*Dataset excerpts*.
(* ===== verification/Merger.v ===== *)
(** * The Hook Merger: [_unique]

    [_unique] (estimator_util.py, lines 30-43) walks a list of hooks, keeps a
    hook when its [__class__.__name__] was not seen before, logs a warning
    for every other hook, and records the name in the dict [dup]. This file
    translates the loop as it is written, gives the reference
    specification [first_by_class] and the log it must produce, and proves
    that the loop implements them. The properties of the merged list
    (distinct class names, first occurrence kept, configured hooks first)
    are proved on the reference and hence hold for the loop. *)

From S2P Require Import Prelude PyRuntime.

Module HookMerger.

(** ** The code *)

(** [logger.warning("%s has existed, it won't be added", h.__class__.__name__)] *)
Definition unique_warning (h : hook) : log_entry :=
  LogRecord WARNING "%s has existed, it won't be added" [ArgStr (class_name h)].

(** The [for h in hooks] loop of [_unique], with the loop variables [dup]
    and [result]. *)
Fixpoint _unique_loop (dup : gmap string hook) (result : list hook)
    (hooks : list hook) : PY (list hook) :=
  match hooks with
  | [] => stx_ret result
  | h :: hooks' =>
      let name := class_name h in
      let* result :=
        match dup !! name with
        | None => stx_ret (result ++ [h])
        | Some _ =>
            let* _ := log WARNING "%s has existed, it won't be added"
                          [ArgStr (class_name h)] in
            stx_ret result
        end in
      _unique_loop (<[name := h]> dup) result hooks'
  end.

(** [def _unique(hooks): dup = dict(); result = []; for ...; return result] *)
Definition _unique (hooks : list hook) : PY (list hook) :=
  _unique_loop ∅ [] hooks.

(** ** The reference specification *)

(** Keep each hook whose class name did not occur earlier in the list. *)
Fixpoint first_by_class (hs : list hook) : list hook :=
  match hs with
  | [] => []
  | h :: hs' => h :: drop_key class_name (class_name h) (first_by_class hs')
  end.

(** The hooks whose class name occurs earlier in the list (or in [seen]), in
    list order: the ones [_unique] drops with a warning. *)
Fixpoint dropped_after (seen : list string) (hs : list hook) : list hook :=
  match hs with
  | [] => []
  | h :: hs' =>
      if decide (class_name h ∈ seen) then h :: dropped_after seen hs'
      else dropped_after (class_name h :: seen) hs'
  end.

Definition dropped (hs : list hook) : list hook := dropped_after [] hs.

(** Two hook lists with the same sequence of class names. *)
Definition same_classes (l1 l2 : list hook) : Prop :=
  map class_name l1 = map class_name l2.

(** ** Lemmas on the reference *)

Lemma drop_key_first_by_class c (hs : list hook) :
  drop_key class_name c (first_by_class hs) = first_by_class (drop_key class_name c hs).
Proof.
  induction hs as [|h hs IH]; [done|]. cbn [first_by_class].
  rewrite !drop_key_cons. case_decide as Hc; cbn [first_by_class].
  - by rewrite <-IH, drop_key_comm.
  - subst c. by rewrite drop_key_idem, IH.
Qed.

Lemma first_by_class_NoDup (hs : list hook) :
  NoDup (map class_name (first_by_class hs)).
Proof.
  induction hs as [|h hs IH]; simpl; [constructor|].
  constructor; [|by apply NoDup_map_drop_key].
  rewrite key_elem_of_drop_key. tauto.
Qed.

Lemma first_by_class_sublist (hs : list hook) : first_by_class hs `sublist_of` hs.
Proof.
  induction hs as [|h hs IH]; simpl; [constructor|].
  apply sublist_skip. etrans; [apply drop_key_sublist|exact IH].
Qed.

Lemma first_by_class_names (hs : list hook) c :
  c ∈ map class_name (first_by_class hs) <-> c ∈ map class_name hs.
Proof.
  induction hs as [|h hs IH]; simpl; [done|].
  rewrite !elem_of_cons, key_elem_of_drop_key, IH.
  destruct (decide (c = class_name h)); tauto.
Qed.

(** A hook is kept exactly when no hook before it has its class name. *)
Lemma elem_of_first_by_class (hs : list hook) h :
  h ∈ first_by_class hs <->
  exists pre post, hs = pre ++ h :: post /\ class_name h ∉ map class_name pre.
Proof.
  induction hs as [|h0 hs IH]; simpl.
  - split; [by intros ?%not_elem_of_nil|]. intros (pre & post & Heq & _). by destruct pre.
  - rewrite elem_of_cons, elem_of_drop_key, IH. split.
    + intros [->|(Hc & pre & post & -> & Hpre)].
      * exists [], hs. split; [done|]. apply not_elem_of_nil.
      * exists (h0 :: pre), post. split; [done|]. simpl. rewrite elem_of_cons. tauto.
    + intros ([|p pre] & post & Heq & Hpre); simplify_eq/=; [by left|].
      right. rewrite elem_of_cons in Hpre. split; [intros ?; apply Hpre; by left|].
      exists pre, post. split; [done|]. intros ?; apply Hpre; by right.
Qed.

(** A hook preceded by a different hook of its class name is not kept. *)
Lemma first_by_class_shadowed (pre post : list hook) h :
  class_name h ∈ map class_name pre -> h ∉ pre -> h ∉ first_by_class (pre ++ post).
Proof.
  intros Hname Hnot Hin. apply elem_of_first_by_class in Hin as (p & q & Heq & Hp).
  destruct (app_eq_inv _ _ _ _ Heq) as [(k & -> & Hk)|(k & -> & _)].
  - destruct k as [|x k]; simpl in Hk.
    + subst post. rewrite app_nil_r in Hname. contradiction.
    + injection Hk as -> _. apply Hnot. apply elem_of_app. right. by left.
  - apply Hp. rewrite fmap_app. apply elem_of_app. by left.
Qed.

Lemma first_by_class_app (l1 l2 : list hook) :
  first_by_class (l1 ++ l2)
  = first_by_class l1
    ++ first_by_class (filter (fun h => class_name h ∉ map class_name l1) l2).
Proof.
  induction l1 as [|h l1 IH]; simpl.
  - by rewrite (filter_notin_nil class_name).
  - rewrite IH, drop_key_app, drop_key_first_by_class. do 2 f_equal.
    by rewrite drop_key_first_by_class, (filter_notin_cons class_name).
Qed.

Lemma first_by_class_NoDup_id (hs : list hook) :
  NoDup (map class_name hs) -> first_by_class hs = hs.
Proof.
  induction hs as [|h hs IH]; simpl; [done|]. intros [Hh Hs]%NoDup_cons.
  rewrite IH by done. f_equal. by apply drop_key_notin.
Qed.

(** Merging [l] again in front of a list that already starts with the
    merge of [l] adds nothing. *)
Lemma first_by_class_absorb (l m : list hook) :
  first_by_class (l ++ first_by_class (l ++ m)) = first_by_class (l ++ m).
Proof.
  rewrite !(first_by_class_app l), filter_app.
  rewrite (filter_notin_covered class_name l (first_by_class l))
    by (intros c Hc; by apply first_by_class_names).
  rewrite (filter_Forall_id _ (first_by_class (filter _ m))).
  - rewrite app_nil_l, (first_by_class_NoDup_id (first_by_class _)) by apply first_by_class_NoDup.
    done.
  - apply Forall_forall. intros h Hh.
    pose proof (elem_of_sublist _ _ h Hh (first_by_class_sublist _)) as Hf.
    by apply list_elem_of_filter in Hf as [? _].
Qed.

(** ** The loop implements the reference *)

(** After the hooks whose names are in [seen] (the keys of [dup]), the loop
    appends the first hook of every new class to [result] and logs one
    warning per hook whose class was seen. *)
Lemma _unique_loop_spec (hs : list hook) :
  forall (dup : gmap string hook) (seen : list string) result w,
    (forall c, c ∈ seen <-> is_Some (dup !! c)) ->
    _unique_loop dup result hs w
    = (add_logs (map unique_warning (dropped_after seen hs)) w,
       Ok (result ++ first_by_class (filter (fun h => class_name h ∉ seen) hs))).
Proof.
  induction hs as [|h hs IH]; intros dup seen result w Hseen; simpl.
  - by rewrite add_logs_nil, app_nil_r.
  - rewrite filter_cons. unfold log. destruct (dup !! class_name h) as [h'|] eqn:Hd; stx_run.
    + assert (Hin : class_name h ∈ seen) by (apply Hseen; rewrite Hd; eauto).
      rewrite (decide_True (P := class_name h ∈ seen)) by done.
      rewrite (decide_False (P := class_name h ∉ seen)) by tauto.
      rewrite (IH _ seen), add_logs_app; [done|].
      intros c. rewrite Hseen, lookup_insert_is_Some.
      destruct (decide (class_name h = c)) as [<-|]; rewrite ?Hd; naive_solver.
    + assert (Hin : class_name h ∉ seen) by (rewrite Hseen, Hd; apply is_Some_None).
      rewrite (decide_False (P := class_name h ∈ seen)) by done.
      rewrite (decide_True (P := class_name h ∉ seen)) by done.
      rewrite (IH _ (class_name h :: seen)); cbn [first_by_class].
      * rewrite drop_key_first_by_class, <-(filter_notin_cons class_name).
        by rewrite <-app_assoc.
      * intros c. rewrite elem_of_cons, Hseen, lookup_insert_is_Some.
        destruct (decide (class_name h = c)); naive_solver.
Qed.

Lemma dropped_after_length (hs : list hook) : forall seen,
  length (dropped_after seen hs)
  + length (first_by_class (filter (fun h => class_name h ∉ seen) hs)) = length hs.
Proof.
  induction hs as [|h hs IH]; intros seen; [done|]. simpl. rewrite filter_cons.
  case_decide as Hin.
  - rewrite decide_False by tauto. simpl. rewrite <-(IH seen). lia.
  - rewrite decide_True by done. cbn [first_by_class length].
    rewrite drop_key_first_by_class, <-(filter_notin_cons class_name), <-(IH (class_name h :: seen)).
    lia.
Qed.

Lemma dropped_after_NoDup (hs : list hook) : forall seen,
  NoDup (map class_name hs) -> (forall c, c ∈ map class_name hs -> c ∉ seen) ->
  dropped_after seen hs = [].
Proof.
  induction hs as [|h hs IH]; intros seen Hnd Hseen; [done|]. simpl.
  rewrite fmap_cons, NoDup_cons in Hnd. destruct Hnd as [Hh Hnd].
  rewrite decide_False by (apply Hseen; simpl; rewrite elem_of_cons; by left).
  apply IH; [done|]. intros c Hc. rewrite elem_of_cons. intros [->|Hs]; [done|].
  apply (Hseen c); [|done]. simpl. rewrite elem_of_cons. by right.
Qed.

Lemma dropped_NoDup (hs : list hook) : NoDup (map class_name hs) -> dropped hs = [].
Proof. intros Hnd. apply dropped_after_NoDup; [done|]. intros c _. apply not_elem_of_nil. Qed.

Lemma map_first_by_class (hs : list hook) :
  map class_name (first_by_class hs)
  = match hs with
    | [] => []
    | h :: hs' => class_name h :: filter (fun c => c <> class_name h)
                                        (map class_name (first_by_class hs'))
    end.
Proof. destruct hs as [|h hs]; [done|]. simpl. by rewrite map_drop_key. Qed.

#[export] Instance same_classes_equiv : Equivalence same_classes.
Proof. unfold same_classes. split; [done|by intros ???|by intros ??? -> ->]. Qed.

(** The class names of the merged list depend only on the class names of
    the input: [first_by_class] is a morphism for [same_classes]. *)
#[export] Instance first_by_class_proper : Proper (same_classes ==> same_classes) first_by_class.
Proof.
  intros l1. unfold same_classes. induction l1 as [|h1 l1 IH]; intros [|h2 l2] Hl; try done.
  rewrite (map_first_by_class (h1 :: l1)), (map_first_by_class (h2 :: l2)).
  injection Hl as Hc Hl. by rewrite Hc, (IH l2 Hl).
Qed.

(** ** Properties of [_unique] *)

(** C3. [_unique] returns [first_by_class hooks] and logs one warning, in list
    order, for every hook whose class name occurred earlier. It never
    raises. *)
Theorem _unique_refines (hooks : list hook) (w : World) :
  _unique hooks w
  = (add_logs (map unique_warning (dropped hooks)) w, Ok (first_by_class hooks)).
Proof.
  unfold _unique, dropped. rewrite (_unique_loop_spec hooks ∅ []); [|intros c; rewrite lookup_empty; split; [intros ?%not_elem_of_nil; done | intros []%is_Some_None]].
  by rewrite (filter_notin_nil class_name).
Qed.

Lemma _unique_result (hooks : list hook) (w : World) :
  (_unique hooks w).2 = Ok (first_by_class hooks).
Proof. by rewrite _unique_refines. Qed.

(** The result of [_unique] has pairwise distinct class names. *)
Theorem _unique_distinct_names (hooks : list hook) (w : World) :
  exists r, (_unique hooks w).2 = Ok r /\ NoDup (map class_name r).
Proof. rewrite _unique_result. eexists; split; [done|]. apply first_by_class_NoDup. Qed.

(** C31. [_unique] keeps a hook exactly when it is the first hook of its class
    name in the input, and keeps the input order. *)
Theorem _unique_keeps_first (hooks : list hook) (w : World) :
  exists r, (_unique hooks w).2 = Ok r /\ r `sublist_of` hooks /\
    (forall h, h ∈ r <->
       exists pre post, hooks = pre ++ h :: post /\ class_name h ∉ map class_name pre).
Proof.
  rewrite _unique_result. eexists; split; [done|]. split.
  - apply first_by_class_sublist.
  - apply elem_of_first_by_class.
Qed.

(** Every hook is either kept or reported by exactly one warning. *)
Theorem _unique_warning_count (hooks : list hook) (w : World) :
  exists r, (_unique hooks w).2 = Ok r /\
    w_log (_unique hooks w).1 = w_log w ++ map unique_warning (dropped hooks) /\
    length (dropped hooks) + length r = length hooks.
Proof.
  rewrite _unique_refines. eexists; split; [done|]. split; [done|].
  pose proof (dropped_after_length hooks []) as H. rewrite (filter_notin_nil class_name) in H.
  exact H.
Qed.

(** The number of hooks kept is the number of distinct class names. *)
Theorem _unique_length (hooks : list hook) (w : World) :
  exists r, (_unique hooks w).2 = Ok r /\
    length r = size (list_to_set (map class_name hooks) : gset string).
Proof.
  rewrite _unique_result. eexists; split; [done|].
  rewrite <-(length_map class_name (first_by_class hooks)).
  rewrite <-(size_list_to_set (C := gset string)) by apply first_by_class_NoDup.
  f_equal. apply set_eq. intros c. rewrite !elem_of_list_to_set. apply first_by_class_names.
Qed.

(** Running [_unique] on its own result returns it and logs nothing. *)
Theorem _unique_idempotent (hooks : list hook) (w w' : World) :
  exists r, (_unique hooks w).2 = Ok r /\ _unique r w' = (w', Ok r).
Proof.
  rewrite _unique_result. eexists; split; [done|].
  pose proof (first_by_class_NoDup hooks) as Hnd.
  rewrite _unique_refines, (first_by_class_NoDup_id (first_by_class hooks)), dropped_NoDup by done.
  by rewrite add_logs_nil.
Qed.

(** C32. [_unique] compares [__class__.__name__], not the class: a hook whose
    class differs from an earlier hook's class but has the same [__name__]
    (a class of another module) is dropped. *)
Theorem _unique_drops_other_class_same_name (h1 h2 : hook) (rest : list hook) (w : World) :
  hook_class h1 <> hook_class h2 -> class_name h1 = class_name h2 ->
  exists r, (_unique (h1 :: rest ++ [h2]) w).2 = Ok r /\ h1 ∈ r /\ h2 ∉ r.
Proof.
  intros Hcls Hname. rewrite _unique_result. eexists; split; [done|]. split.
  - apply elem_of_first_by_class. exists [], (rest ++ [h2]). split; [done|]. apply not_elem_of_nil.
  - rewrite elem_of_first_by_class. intros ([|p pre] & post & Heq & Hpre); simplify_eq/=.
    apply Hpre, elem_of_cons. left. by rewrite Hname.
Qed.

(** Two classes named [LoggingHook] in different modules. *)
Definition logging_hook_dlrover : hook := Hook (PyClass "dlrover.trainer.tensorflow.hooks" "LoggingHook") 1.
Definition logging_hook_user : hook := Hook (PyClass "my_project.hooks" "LoggingHook") 2.

Lemma _unique_drops_other_class_same_name_witness :
  hook_class logging_hook_dlrover <> hook_class logging_hook_user /\
  class_name logging_hook_dlrover = class_name logging_hook_user /\
  exists r, (_unique (logging_hook_dlrover :: [] ++ [logging_hook_user]) (mkWorld ∅ ∅ ∅ ∅ 1 [])).2 = Ok r /\
    logging_hook_dlrover ∈ r /\ logging_hook_user ∉ r.
Proof.
  split; [discriminate|]. split; [reflexivity|].
  apply _unique_drops_other_class_same_name; [discriminate|reflexivity].
Defined.

End HookMerger.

*PROBLEM DETAILS*. The word to find is "whose". Copy every line of the data that holds it.

*EXERCISE OUTPUT*.
(** Keep each hook whose class name did not occur earlier in the list. *)
(** The hooks whose class name occurs earlier in the list (or in [seen]), in
(** After the hooks whose names are in [seen] (the keys of [dup]), the loop
    warning per hook whose class was seen. *)
    order, for every hook whose class name occurred earlier. It never
(** C32. [_unique] compares [__class__.__name__], not the class: a hook whose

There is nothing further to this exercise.